Adam Jones is back at Camden Yards after 5 years. There’s only one reason he returned.

Adam Jones came out for the first catch against the Yankees. It was his first time at Camden Yards since 2018.

Published 7/28/2023 7:00 a.m. EDT, Updated 7/29/2023 10:13 a.m. EDT

Adam Jones was the face of the organization when Austin Hays was called up to the Orioles in 2017. Hays was intimidated walking around the “star-studded” clubhouse for the first time, surrounded by Jones, Manny Machado and Chris Davis. He kept his head down and mouth shut, then paid close attention to how Jones conducted himself.

The biggest thing Hays learned from “Jonesy” was about health — he rarely missed a game.

“The best ability was availability. He took a lot of pride in that,” Hays said.

Jones finished his career in Baltimore with the 10th-most starts in franchise history. He returned to Camden Yards for the first time since 2018, stepping back onto the field he called home for 11 seasons Friday. There was only one reason he came back.

“It’s Gaba. Period. Nothing else,” Jones said.

July 28 is Mo Gaba Day at Camden Yards, celebrating the life of the late 14-year-old Baltimore superfan who fought cancer four times and was inducted into the Orioles Hall of Fame a day before his death. Sonsy Gaba, Mo’s mom, threw the first pitch to Jones before the O’s took on the Yankees. Jones was welcomed with a standing ovation.

The former All-Star also played the role of Mr. Splash, spraying fans in the Bird Bath section at the start of the bottom of the second. Unsurprisingly, he pied a fan before taking over for the original Mr. Splash, donning the orange lettering “Capt Splash” on the back of his No. 10 City Connect jersey. He wore a swan around his waist, blue floaties, a bucket hat, sunglasses and scuba goggles.

Jones said on a live recording of The Adam Jones Podcast Thursday night that he would take some liberties, “spraying the hell out of whoever is there” rather than following the extra-base-hit rule. He doused fans for the first time after a Ryan Mountcastle single.

“I’m spraying per pitch,” Jones said. “I’m spraying my damn self too.”

Luckily, the temperature dipped into the 70s by the time a 2 1/2-hour rain delay was over. He stayed out there until the end of the fourth.

Jones’ last time at Camden Yards was Sept. 30, 2018, when Baltimore won 4-0 over the Astros. The end of his relationship with the O’s was rocky because he vetoed a trade to the Phillies months before, after it was brought up to him four days before the deadline.

“I got to do something on my own terms in sports,” Jones said on the first episode of “The Adam Jones Podcast,” which conducted a live recording Thursday at Baltimore Soundstage.

Jones remembered arriving at Yankee Stadium after the deadline, comparing it to the last scene of “The Fresh Prince of Bel-Air,” in which Will Smith stares at the empty house around him. Manny Machado had been traded two weeks prior, and Kevin Gausman and Jonathan Schoop were gone too by then.

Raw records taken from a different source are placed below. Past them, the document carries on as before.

Lemma In_update {V : Type} (d : PyDict.t V) k v kv :
  In kv (update d k v) -> kv = (k, v) \/ In kv d.
Proof.
  induction d as [|[k0 v0] d IH]; simpl.
  - intros [<-|[]]. now left.
  - destruct (String.eqb_spec k0 k) as [->|Hne]; simpl.
    + intros [<-|H]; auto.
    + intros [<-|H]; auto. destruct (IH H); auto.
Qed.

Lemma In_of_pairs {V : Type} (pairs : list (string * V)) kv :
  In kv (of_pairs pairs) -> In kv pairs.
Proof.
  unfold of_pairs.
  assert (H : forall acc, In kv (fold_left (fun d kv => update d (fst kv) (snd kv)) pairs acc)
                          -> In kv acc \/ In kv pairs).
  { induction pairs as [|[k v] pairs IH]; intros acc; simpl; [auto|].
    intros Hin. destruct (IH _ Hin) as [Hacc|Hp]; [|auto].
    apply In_update in Hacc as [->|Hacc]; auto. }
  intros Hin. destruct (H [] Hin) as [[]|Hp]. assumption.
Qed.

Lemma In_collected mp (ns : namespace) p v :
  In (p, v) (collected mp ns) <-> exists k, In (k, v) ns /\ lookup mp k = Some p.
Proof.
  unfold collected. rewrite in_flat_map. split.
  - intros [[k v'] [Hin Hp]]. simpl in Hp. destruct (lookup mp k) eqn:E; [|contradiction].
    destruct Hp as [[= <- <-]|[]]. eauto.
  - intros [k [Hin Hp]]. exists (k, v). split; [assumption|]. simpl. rewrite Hp. now left.
Qed.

“I came back to that locker room in New York, and it was different,” Jones said. “But it’s business.”

Jones doesn’t have any animosity toward the Orioles. He didn’t feel a trade to the Phillies was best for his career, so he took the opportunity to finish his contract before heading to the Diamondbacks in 2019. He’s still fond of his final season in Baltimore as he got to mentor the likes of Cedric Mullins and Austin Hays, who are now staples in the O’s outfield.

Hays sees locals wearing Jones jerseys at the ballpark or around the city, saying his impact as the “heart and soul” of the team still resonates today. Hays and Mullins even joined Jones at the local YMCA Friday morning, playing with Baltimore youth for an hour.

“It was nice to see him; he meant a lot to this organization; he meant a lot to this community,” Hays said. “He made a big difference here in Baltimore.”

Hays sees similarities between this year’s team and the squads Jones was a part of, mainly because of the All-Star-caliber talent from both eras. But Jones knows his time is over. He’s excited about the “new regime” the Orioles have in place, displaying a different, faster style of baseball from what he’s used to.

“They’re good, and they’re hungry,” Jones said. “They’re not afraid of the name, the fandom, the stadium or the city they go to on the road.”

Jones said this year’s team “wins even when they lose,” a saying by Bobby Jones that he heard from former Orioles first base coach Wayne Kirby.

“As you’ve seen throughout this year, they’ve been able to correct every single hiccup,” Jones said.

On Friday, he saw those adjustments in person.

“As a fan, I’m going to watch as everyone else is and cheer them on,” Jones said.